Después de eso siguieron yendo de misiones, juntos y por separado, incluso cuando el pueblo de cazadores cayó en desgracia y desapareció. Parecía que todo iba bien, pero algo que Leti no se esperaba ocurrió: su padre adoptivo rompió una de sus promesas e intentó besarla y meterle mano sin tener en cuenta lo mucho que le dolía a ella ver que la persona a la que ella consideraba un verdadero padre la tratara así.
Tiró el colgante que representaba sus promesas, y lo apartó de su lado y de su vida, haciendo caso omiso a aquellas personas que decían que él se arrepentía profundamente de aquello y a los mensajes que él le enviaba, pues en éstos podía ver la verdad: que volvería a intentarlo si tenía la oportunidad de hacerlo. Al verse rechazado, él empezó a insultarla, y ella lo ignoró, sabiendo que, como le había contado una de sus hermanastras, volvería a cebarse en otra sin importarle el daño causado.
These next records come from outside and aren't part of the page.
Lemma byte_not_full x : 0 <= x < 256 -> x <> 255 -> exists j, 0 <= j < 8 /\ Z.testbit x j = false.
Proof.
  intros Hx Hne.
  destruct (decide (Forall (fun j => Z.testbit x j = true) (seqZ 0 8))) as [Hall|Hex].
  - destruct Hne. apply Z.bits_inj'. intros n Hn. change 255 with (Z.ones 8).
    destruct (decide (n < 8)).
    + rewrite Z.ones_spec_low by lia.
      rewrite Forall_forall in Hall. apply Hall, elem_of_seqZ. lia.
    + rewrite testbit_byte_high, Z.ones_spec_high by lia. done.
  - apply not_Forall_Exists in Hex; [|apply _].
    apply Exists_exists in Hex as (j & Hj%elem_of_seqZ & Hf). exists j.
    split; [lia|]. by apply not_true_is_false.
Qed.

Lemma rbit_agree (P : Z -> Prop) r r' base i :
  agree P r r' -> P (base + i / 8) -> rbit r' base i = rbit r base i.
Proof. intros H HP. unfold rbit. by rewrite H. Qed.

(** ** [bitmap_set], [bitmap_scan_test], [bitmap_init] *)

(** The byte [bitmap_set] writes. *)
Definition ram_set_bit (r : gmap Z Z) (base i : Z) (b : bool) : gmap Z Z :=
  let a := base + i / 8 in
  st8 r a (if b then Z.lor (ld8 r a) (Z.shiftl 1 (i mod 8))
           else Z.land (ld8 r a) (Z.lnot (Z.shiftl 1 (i mod 8)))).

Lemma bitmap_set_eq b i v m :
  v = 0 \/ v = 1 ->
  bitmap_set b i v m = Ok (tt, set_ram (ram_set_bit (ram m) (bits b) i (bool_decide (v = 1))) m).
Proof. unfold bitmap_set. intros [-> | ->]; done. Qed.

Lemma testbit_u8 x j : 0 <= j < 8 -> Z.testbit (u8 x) j = Z.testbit x j.
Proof. intros. unfold u8. change 256 with (2 ^ 8). apply Z.mod_pow2_bits_low. lia. Qed.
Al cabo de un tiempo ella encontró el colgante de nuevo y lo guardó, no por los buenos recuerdos que pudiera traerle, sino para recordar el daño que puede llegar a causar una persona en un ser supuestamente amado. Al ir a guardarlo, descubrió en donde fue a esconderlo un cofre que ni recordaba que había recibido: en él se encontraba el corazón de Drakk; guardó ambas cosas juntas con el mismo significado.
Desde entonces ella está encerrada en su antiguo hogar, sin saber qué hacer. La alegre, astuta, precavida y algo ingenua joven dio paso a una mujer desconfiada, no tan alegre ni ingenua pero sí más precavida aún que antes, y que no cree en las familias adoptivas. Sale de vez en cuando a cumplir alguna misión, pero ya no se molesta mucho en entablar conversación, y menos aún en tratar de relacionarse con nadie. Puede sonreír como hacía antes de que “aquello” ocurriera, sí..., pero solamente en apariencia: sus ojos no acompañan a esa sonrisa, por muy luminosa que parezca. Sigue utilizando la katana que le regaló su antiguo padre adoptivo, aunque cada vez la emplea menos en favor de la que le regalaron sus verdaderos padres antes de morir.
"Si alguien a quien llegué a considerar un padre pudo traicionarme de esa manera... ¿quién sabe lo que podría llegar a hacerme un hermano o un amigo?".